Court Opinion

ID: 9637811
Source: CourtListenerOpinion
Date Created: 2023-08-22 15:22:06.393474+00
Date Added: 2024-06-11T18:10:00.832725
License: Public Domain

WOODROUGH, Circuit Judge
(concurring).
I concur in the decision herein, but I think the powers vested in the district courts by the Fair Labor Standards Act to restrain violations of its provisions include the power to enter mandatory injunctions at the instance of the Administrator requiring employers to pay up any deficiencies they are shown to be unlawfully withholding from employees in violation of the Act at the time of the entry of decree against the employer. The Act imposes upon the employers the duty to pay the specified minimum wage, and when they withhold a part of the specified amount and pay less than the law requires they violate the law. The violation continues as long as they continue the withholding and refusal to pay according to law.
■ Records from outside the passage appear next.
Lemma exit_str_out_adds tid nr retval a p max_len b t :
  copy_ok (StrOutCopy a p max_len) → zlen b = exit_size ExitStrOut →
  fld 2 o_attachment_count b = 0 →
  exit_adds (exit_wants N c (Some (mk_inflight nr (StrOutCopy a p max_len))) nr retval) tid
    (exit_str_out c tid retval a p max_len) b t.
Proof.
  intros [Ha Hml] Hb Hn. unfold exit_adds, exit_wants, exit_str_out. cbn [syscall_nr copy].
  rewrite Z.eqb_refl. cbn [negb]. change (exit_size ExitStrOut) with 312 in Hb.
  apply wp_bind. destruct (0 <? retval); [|apply wp_ret, wp_bind, wp_modify, wp_ret; body_done].
  pose proof (u32_range retval).
  rewrite str_out_size_min by lia.
  set (m := Z.min (Z.min (u32 retval) max_len) (MAX_PATH - 1)).
  assert (0 ≤ m ≤ 255) as Hm by (subst m; offs; lia).
  apply wp_reassoc, wp_bind. offs. wp_call (put_header_size 48 0 a 256 (m + 1) b t); [lia..|].
  intros b1 t1 (-> & F1 & Hd). pose proof (proj1 F1).
  set (L0 := λ b2, same_outside 56 (56 + m) b1 b2 ∧ delivered L p m (zslice 56 (56 + m) b2)).
  apply wp_bind.
  apply wp_mono with (P := λ b2 t2, t2 = t ∧ L0 b2).
  { destruct (Z.ltb_spec 0 m).
    - wp_call (copy_user_spec L 56 m p b1 t); [lia..|]. intros b2 t2 (-> & F2 & D2).
      split; [done|]. split; [done|]. split; [|by intros _]. pose proof (proj1 F2).
      rewrite zlen_zslice. zlen_facts. lia.
    - apply wp_ret. split; [done|]. split; [apply same_outside_refl|].
      replace m with 0 by lia. split; [|lia]. by rewrite zslice_le by lia. }
  intros b2 t2 (-> & F2 & D2). pose proof (proj1 F2).
  apply wp_bind, wp_store; [lia|rewrite zlen_cons, zlen_nil; lia|].
  pose proof (same_outside_zwrite (56 + m) [0] b2 ltac:(lia)
    ltac:(rewrite zlen_cons, zlen_nil; lia)) as F3.
  pose proof (zslice_zwrite (56 + m) [0] b2 ltac:(lia)
    ltac:(rewrite zlen_cons, zlen_nil; lia)) as Hz.
  change (zlen [0]) with 1 in *. set (b3 := zwrite (56 + m) [0] b2) in *. clearbody b3.
  pose proof (proj1 F3). count_put. apply wp_bind, wp_modify, wp_ret.
  assert (attached_one L (WantText a p (Z.min (u32 retval) max_len) 256) 48 b3) as A.
  { cbn. fold m. unfold header_at in *. offs. change (48 + 8) with 56.
    rewrite (same_outside_slice _ _ _ _ 56 (56 + m) F3) by lia.
    destruct Hd as (V0 & V2 & V4 & V6). split_and!; fld_solve. all: done. }
  split_and!; [head_solve|by rewrite V| |done].
  cbn [attached want_cap]. change (48 + 8 + 256) with 312.
  repeat match goal with |- _ ∧ _ => split end; keep_attached.
Qed.

(** The size and the bytes behind the first members of a header. *)
Lemma bytes_out a p n cap b0 b t :
  fld 2 48 b = 1 → fld 2 50 b = a → fld 2 52 b = cap → same_outside 48 54 b0 b →
  56 + cap = zlen b0 → 0 < cap < 2 ^ 16 → 0 ≤ n ≤ cap →
  wp (let! b := put16 (exit_attach + 6) n b in
      if negb (n =? 0) then
        let! old := load exit_data n b in store exit_data (read_user c p old).2 b
      else ret b) t
    (λ b' t', t' = t ∧ same_outside 48 (56 + cap) b0 b' ∧
       attached_one L (WantBytes a p n cap) 48 b').
Proof.
  intros V0 V2 V4 F0 Hb Hc Hn. pose proof (proj1 F0). offs. put_step. cbn.
  rewrite mod_small16 in V by lia. unfold delivered, header_at.
  replace (Z.min n cap) with n by lia. offs. change (48 + 8) with 56.
  destruct (Z.eqb_spec n 0) as [->|Hn0]; cbn [negb].
  - apply wp_ret. rewrite zslice_le by lia.
    split_and!; [done|frame_solve|fld_solve..|done|lia].
  - wp_call (copy_user_spec L 56 n p b1 t); [lia..|]. intros b2 t2 (-> & F2 & D2).
    pose proof (proj1 F2).
    split_and!; [done|frame_solve|fld_solve..| |by intros _].
    rewrite zlen_zslice. zlen_facts. lia.
Qed.
(* ===== verification/SyscallsX86.v ===== *)
(** The system calls of x86-64: the signature tables of
    src/lib/base/linux-syscalls/x86_64-glue.c (numbers, names and arguments of native and 32-bit calls)
    and the numbers the tracer is built with, from x86_64.vala of the same directory. *)
From S2P Require Import Prelude Tracer TracerReader.
#[local] Open Scope string_scope.
(* ===== verification/SyscallsArm64.v ===== *)
(** The system calls of arm64: the signature tables of
    src/lib/base/linux-syscalls/arm64-glue.c (numbers, names and arguments of native and 32-bit calls)
    and the numbers the tracer is built with, from arm64.vala of the same directory. *)
From S2P Require Import Prelude Tracer TracerReader.
#[local] Open Scope string_scope.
Without a mandatory provision requiring the employer to perform the duty and to comply with the law by paying the retained deficiency, an injunction directed only to the future does not restrain the employer’s violations of the Act or protect the public interest as intended by Congress. The Act nowhere limits the courts to restraining only the future threatened holding back of parts of the prescribed minimum wage. It deals with and prescribes what employers must pay from and after the date fixed in the Act, and the power conferred on the courts is to restrain the refusals to pay which are violations of the Act. Mandatory injunction tends to effect compliance with the Act and is the traditional “restraint of violation” plainly within the Act’s intendment. That the Act also accords remedies to private individuals for their private damage from the violations is immaterial. As to such individual employees on whom the Act confers a right of action for deficiency in wages, there can be no doubt that the remedies provided for them by the Act are exclusive and controlling in any suits they bring. It creates their private right and defines and limits it. But the Administrator properly and exclusively represents the public interest. In that interest he invokes the power vested in the courts to compel obedience to the law by injunc-tional process. I see no good reason why the courts should not award him their mandatory injunctional order on proof of present unlawful withholding of minimum wages from those to whom the law says they must be paid, as well as an injunction against violations threatened to be committed in the future.